### [Exercise directions]
Return only the count of lines in the listing below where the word "that" appears.

### [Information provided]
■ ■ ■ ■ ■ ■ ■
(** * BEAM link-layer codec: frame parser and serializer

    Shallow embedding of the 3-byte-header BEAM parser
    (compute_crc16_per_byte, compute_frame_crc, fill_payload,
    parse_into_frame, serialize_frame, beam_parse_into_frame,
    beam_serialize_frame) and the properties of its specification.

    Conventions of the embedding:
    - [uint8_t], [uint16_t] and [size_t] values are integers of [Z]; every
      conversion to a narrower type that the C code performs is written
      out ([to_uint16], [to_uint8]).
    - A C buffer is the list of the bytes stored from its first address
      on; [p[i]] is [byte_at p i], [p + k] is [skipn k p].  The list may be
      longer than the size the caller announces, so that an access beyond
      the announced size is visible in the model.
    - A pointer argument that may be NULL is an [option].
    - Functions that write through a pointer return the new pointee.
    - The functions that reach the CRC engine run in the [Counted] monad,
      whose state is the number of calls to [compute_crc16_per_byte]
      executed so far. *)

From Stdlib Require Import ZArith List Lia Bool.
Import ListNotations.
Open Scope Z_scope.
■ ■ ■ ■ ■ ■ ■
### [Result of the task]
5